Demokratik seçimler yapılmış olmasının Tunus’un tümüyle demokrasiye geçtiği anlamına gelmediği uyarısında bulunan Nabli’ye göre, medyada çoğulculuk ve geçişi hukuku alanında ilerlemeler gerekiyor. Nabli, 2011 devrimi sonrasında bir dönem iktidarda olan İslamcı parti Ennahda’nın muhalefette olacağını ve demokratik işleyişi kabul etmiş olmalarının önemli olduğunu da sözlerine ekledi.
11 milyon nüfuslu Tunus’ta 1956’da Fransa’dan bağımsızlığın elde edilmesi ardından Habib Burgiba ile Zeynel Abidin Bin Ali iktidarları öne çıktı. Burgiba 1957 ile 1987 arasında iktidarda iken, Bin Ali tarafından görevden el çekmeye zorlanmıştı. Bin Ali ise 2011 yılı Ocak ayındaki halk ayaklanmalarına kadar iktidarda kalmıştı.
Bin Ali’nin görevi bırakması ardından ülkede laik, sol ve kadın hakları yanlıları ile İslami değerleri siyasete ve topluma hakim kılmaya çalışan Ennahda gibi partiler ve radikal selefiler arasında ciddi çekişmeler yaşanıyor. Önemli oranda genç nüfusa sahip Tunus, uzun yıllar Fransa’nın Kuzey Afrika’daki en önemli partnerlerinden idi.

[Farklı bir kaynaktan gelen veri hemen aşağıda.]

(* ===== verification/Elements.v ===== *)
(** * Shared elements

    [src/web/src/features/ui/]: the dialogs ([ConfirmDialog.tsx], [FormDialog.tsx]), the
    fields ([TextField.tsx], [TextAreaField.tsx], [Checkbox.tsx], [FileField.tsx],
    [Dropzone.tsx]), and the frames, tables and states around them.  An optional text that
    the element tests with [||] or [&&] counts as absent when it is empty. *)
From S2P Require Import Prelude JsString JsNumber View.

Section elements.
Context {E : Type}.

(** ** ConfirmDialog.tsx and FormDialog.tsx *)

Definition ConfirmDialog (title description confirmLabel : jstr) (danger : bool) (onCancel onConfirm : E) : view E :=
  On EscapeKey onCancel (On Backdrop onCancel
    (Region "dialog"%js title
      [Words (if danger then "危险操作"%js else "请确认"%js);
       Words title;
       Words description;
       Button "取消"%js false onCancel;
       Button confirmLabel false onConfirm])).

Definition FormDialog (title : jstr) (description kicker : option jstr) (submitLabel : jstr) (submitting : bool)
    (onCancel onSubmit : E) (children : list (view E)) : view E :=
  On EscapeKey onCancel (On Backdrop onCancel
    (Form title onSubmit
      (only_some kicker Words
       ++ [Words title]
       ++ only_if (truthy (default [] description)) (Words (default [] description))
       ++ children
       ++ [Button "取消"%js submitting onCancel;
           Submit (if submitting then "提交中…"%js else submitLabel) submitting]))).

(** ** Fields *)

(** [{(error || hint) && <small …>{error ?? hint}</small>}]. *)
Definition field_message (error hint : option jstr) : list (view E) :=
  let shown := default [] (match error with Some e => Some e | None => hint end) in
  if truthy (default [] error) then [Notice "alert"%js shown]
  else only_if (truthy (default [] hint)) (Words shown).

Definition TextField (label text : jstr) (error hint : option jstr) (change : jstr → E) : view E :=
  Group (Field label text false change :: field_message error hint).
Definition TextAreaField (label text : jstr) (error hint : option jstr) (change : jstr → E) : view E :=
  Group (Field label text false change :: field_message error hint).

(** [label] is the accessible name: [aria-label] where it is given. *)
Definition Checkbox (label : jstr) (description : option jstr) (checked : bool) (change : bool → E) : view E :=
  Group (Tick label checked false change :: only_if (truthy (default [] description)) (Words (default [] description))).

(** A closed list of options; the popover and its keys are in [Controls]. *)
Definition SelectControl (label selected : jstr) (options : list (jstr * jstr)) (disabled : bool) (change : jstr → E) : view E :=
  Choice label selected options disabled change.

(** A field with a list: it reports every text typed, and the options chosen. *)
Definition ComboboxControl (label value : jstr) (options : list (jstr * jstr)) (disabled : bool) (change : jstr → E) : view E :=
  Group [Field label value disabled change; Choice (label ++ " 选项"%js) value options disabled change].

Definition formatFileSize (size : Z) : jstr :=
  if (1024 * 1024 <=? size)%Z then to_fixed1 size (1024 * 1024) ++ " MB"%js
  else if (1024 <=? size)%Z then to_fixed1 size 1024 ++ " KB"%js
  else dec_Z size ++ " B"%js.

Definition Dropzone (label : jstr) (file : option Picked) (error hint : option jstr) (change : option Picked → E) : view E :=
  Group
    ([Words label;
      Region "button"%js label
        (Upload (label ++ "文件选择"%js) change ::
         match file with
         | Some f => [Words (pk_name f); Words (formatFileSize (pk_size f)); Button ("清除 "%js ++ pk_name f) false (change None)]
         | None => [Words "拖放文件到这里"%js; Words "或点击选择文件"%js]
         end)]
     ++ field_message error hint).

Definition FileField (label : jstr) (value : option Picked) (error : option jstr) (change : option Picked → E) : view E :=
  Group
    ([Words label;
      Words (from_option pk_name "未选择文件"%js value)]
     ++ only_if (bool_decide (is_Some value)) (Button "清除"%js false (change None))
     ++ [Upload label change]
     ++ only_if (truthy (default [] error)) (Notice "alert"%js (default [] error))).

(** ** States, frames and tables *)

Definition EmptyState (title description : jstr) (action : list (view E)) : view E :=
  Region "status"%js title ([Words title] ++ only_if (truthy description) (Words description) ++ action).
Definition StatusBadge (s : jstr) : view E := Words s.
Definition TerminalStatus (s : jstr) : view E := Words s.
Definition TerminalInlineAction (label : jstr) (disabled : bool) (press : E) : view E := Button label disabled press.
Definition TerminalCommandFilter (label text : jstr) (tokens : list jstr) (change : jstr → E) : view E :=
  Group (Field label text false change :: (Words <$> tokens)).

(** [empty] is the element shown instead of the rows, if there is one. *)
Definition DataGrid (label : jstr) (loading : bool) (empty : option (view E)) (children : list (view E)) : view E :=
  if loading then Notice "status"%js "正在加载…"%js
  else match empty with
       | Some e => Group [e]
       | None => Region "table"%js label children
       end.

Definition WorkbenchFrame (onSidebarOpenChange : bool → E) (children : list (view E)) : view E :=
  Group (Button "关闭侧栏"%js false (onSidebarOpenChange false) :: children).
Definition WorkbenchPaneToolbar (onOpenSidebar : option E) (children : list (view E)) : view E :=
  Group (only_some onOpenSidebar (Button "打开侧栏"%js false) ++ children).
Definition WorkbenchSidebar (label : jstr) (children footer : list (view E)) : view E :=
  Region "complementary"%js label (children ++ footer).
Definition WorkbenchContent (label : jstr) (children : list (view E)) : view E := Region "main"%js label children.

(** ** Rules *)

Lemma shown_error label text error hint (change : jstr → E) :
  error ≠ [] → error ∈ texts (TextField label text (Some error) hint change).
Proof. intros He. unfold TextField, field_message. destruct error; [done|]. cbn. by left. Qed.
Lemma shown_in_dialog title description kicker label submitting (onCancel onSubmit : E) children v x :
  v ∈ children → x ∈ texts v → x ∈ texts (FormDialog title description kicker label submitting onCancel onSubmit children).
Proof.
  intros Hv Hx. unfold FormDialog. cbn [texts]. apply (elem_of_flat_map _ _ v); [|done].
  rewrite !elem_of_app. by do 3 right; left.
Qed.

Context (P : E → Prop).

(** The cancel button is disabled while the form is submitted; the backdrop and Escape are
    not. *)
Lemma every_confirm title description label danger onCancel onConfirm :
  every P (ConfirmDialog title description label danger onCancel onConfirm) ↔ P onCancel ∧ P onConfirm.
Proof. cbn. naive_solver. Qed.
Lemma every_form_dialog title description kicker label submitting onCancel onSubmit children :
  every P (FormDialog title description kicker label submitting onCancel onSubmit children)
  ↔ P onCancel ∧ (submitting = false ∨ existsb submits children = true → P onSubmit) ∧ every_of P children.
Proof.
  unfold FormDialog. cbn [every]. rewrite every_foldr, !every_of_app, every_when_some, every_when.
  rewrite !every_of_cons, every_of_nil, !existsb_app.
  assert (Hk : existsb submits (only_some kicker (@Words E)) = false) by (by destruct kicker).
  assert (Hd : existsb submits (only_if (truthy (default [] description)) (@Words E (default [] description))) = false).
  { by destruct (truthy _). }
  rewrite Hk, Hd. cbn. rewrite !orb_false_r. split.
  - intros (Hc & _ & Hs & _ & _ & _ & Hch & _). split_and!; [done| |done]. intros Hx. apply Hs, orb_true_iff. destruct Hx as [->|Hx]; [by right|by left].
  - intros (Hc & Hs & Hch). split_and!; try done. intros [H|H]%orb_true_iff; apply Hs; [by right|left; by destruct submitting].
Qed.

Lemma every_message error hint : every_of P (field_message error hint).
Proof. unfold field_message. destruct (truthy _); [|destruct (truthy _)]; repeat constructor. Qed.
Lemma every_text_field label text error hint change : every P (TextField label text error hint change) ↔ ∀ x, P (change x).
Proof. unfold TextField, Group. rewrite every_region, every_of_cons. pose proof (every_message error hint). cbn. naive_solver. Qed.
Lemma every_area_field label text error hint change : every P (TextAreaField label text error hint change) ↔ ∀ x, P (change x).
Proof. apply every_text_field. Qed.
Lemma every_checkbox label description checked change : every P (Checkbox label description checked change) ↔ P (change (negb checked)).
Proof. unfold Checkbox, Group. rewrite every_region, every_of_cons, every_when. cbn. naive_solver. Qed.
Lemma every_select label selected options disabled change :
  every P (SelectControl label selected options disabled change) ↔ (disabled = false → ∀ o, o ∈ options → P (change o.1)).
Proof. cbn. by rewrite Forall_forall. Qed.
Lemma every_combobox label value options disabled change :
  every P (ComboboxControl label value options disabled change) ↔
  (disabled = false → (∀ x, P (change x)) ∧ ∀ o, o ∈ options → P (change o.1)).
Proof.
  unfold ComboboxControl, Group. rewrite every_region, !every_of_cons, every_of_nil. cbn. rewrite Forall_forall. naive_solver.
Qed.
Lemma every_dropzone label file error hint change : every P (Dropzone label file error hint change) ↔ ∀ x, P (change x).
Proof.
  unfold Dropzone, Group. rewrite every_region, !every_of_app, !every_of_cons, every_region, every_of_cons.
  pose proof (every_message error hint). destruct file; rewrite ?every_of_cons, every_of_nil; cbn; naive_solver.
Qed.
Lemma every_empty title description action : every P (EmptyState title description action) ↔ every_of P action.
Proof. unfold EmptyState. rewrite every_region, !every_of_app, every_when, every_of_cons, every_of_nil. cbn. naive_solver. Qed.
Lemma every_words l : every_of P (Words <$> l).
Proof. rewrite every_fmap. done. Qed.
Lemma every_grid label loading empty children :
  every P (DataGrid label loading empty children) ↔ (loading = false → from_option (every P) (every_of P children) empty).
Proof. unfold DataGrid, Group. destruct loading, empty; rewrite ?every_region, ?every_of_cons, ?every_of_nil; cbn; naive_solver. Qed.
Lemma every_action label disabled e : every P (TerminalInlineAction label disabled e) ↔ (disabled = false → P e).
Proof. done. Qed.
Lemma every_filter label text tokens change : every P (TerminalCommandFilter label text tokens change) ↔ ∀ x, P (change x).
Proof. unfold TerminalCommandFilter, Group. rewrite every_region, every_of_cons. pose proof (every_words tokens). cbn. naive_solver. Qed.
Lemma every_group vs : every P (Group vs) ↔ every_of P vs.
Proof. apply every_region. Qed.
End elements.

(** Reduces a statement on what is offered to one per control. *)
Ltac elements :=
  repeat first [rewrite every_foldr | rewrite every_on | rewrite every_confirm | rewrite every_form_dialog | rewrite every_text_field | rewrite every_area_field
    | rewrite every_checkbox | rewrite every_select | rewrite every_combobox | rewrite every_dropzone | rewrite every_empty | rewrite every_grid
    | rewrite every_action | rewrite every_filter | rewrite every_group | rewrite every_region | rewrite every_form | rewrite every_of_app | rewrite every_of_cons | rewrite every_of_nil
    | rewrite every_when | rewrite every_when_some | rewrite every_fmap | rewrite every_map]; cbn [every].

(** A file just below a megabyte is shown as 1024.0 KB. *)
Example kilobytes_roll_over : formatFileSize 1048575 = "1024.0 KB"%js.
Proof. reflexivity. Qed.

Tunus ekonomisi tekstil, tarım ve gıda ürünleri endüstrisi , turizm ve diğer hizmet sektörlerine dayanmasına ve 2010 yılına kadar ekonomisinin düzenli olarak büyümesine rağmen, genç nüfusun ciddi bir istihdam sorunu bulunuyordu.
Ülkedeki gençler ve kadınlar arasındaki örgütlülükte oldukça güçlü ve bu Ennahda ile radikal selefi örgütlerin başarı şansını azaltıyor.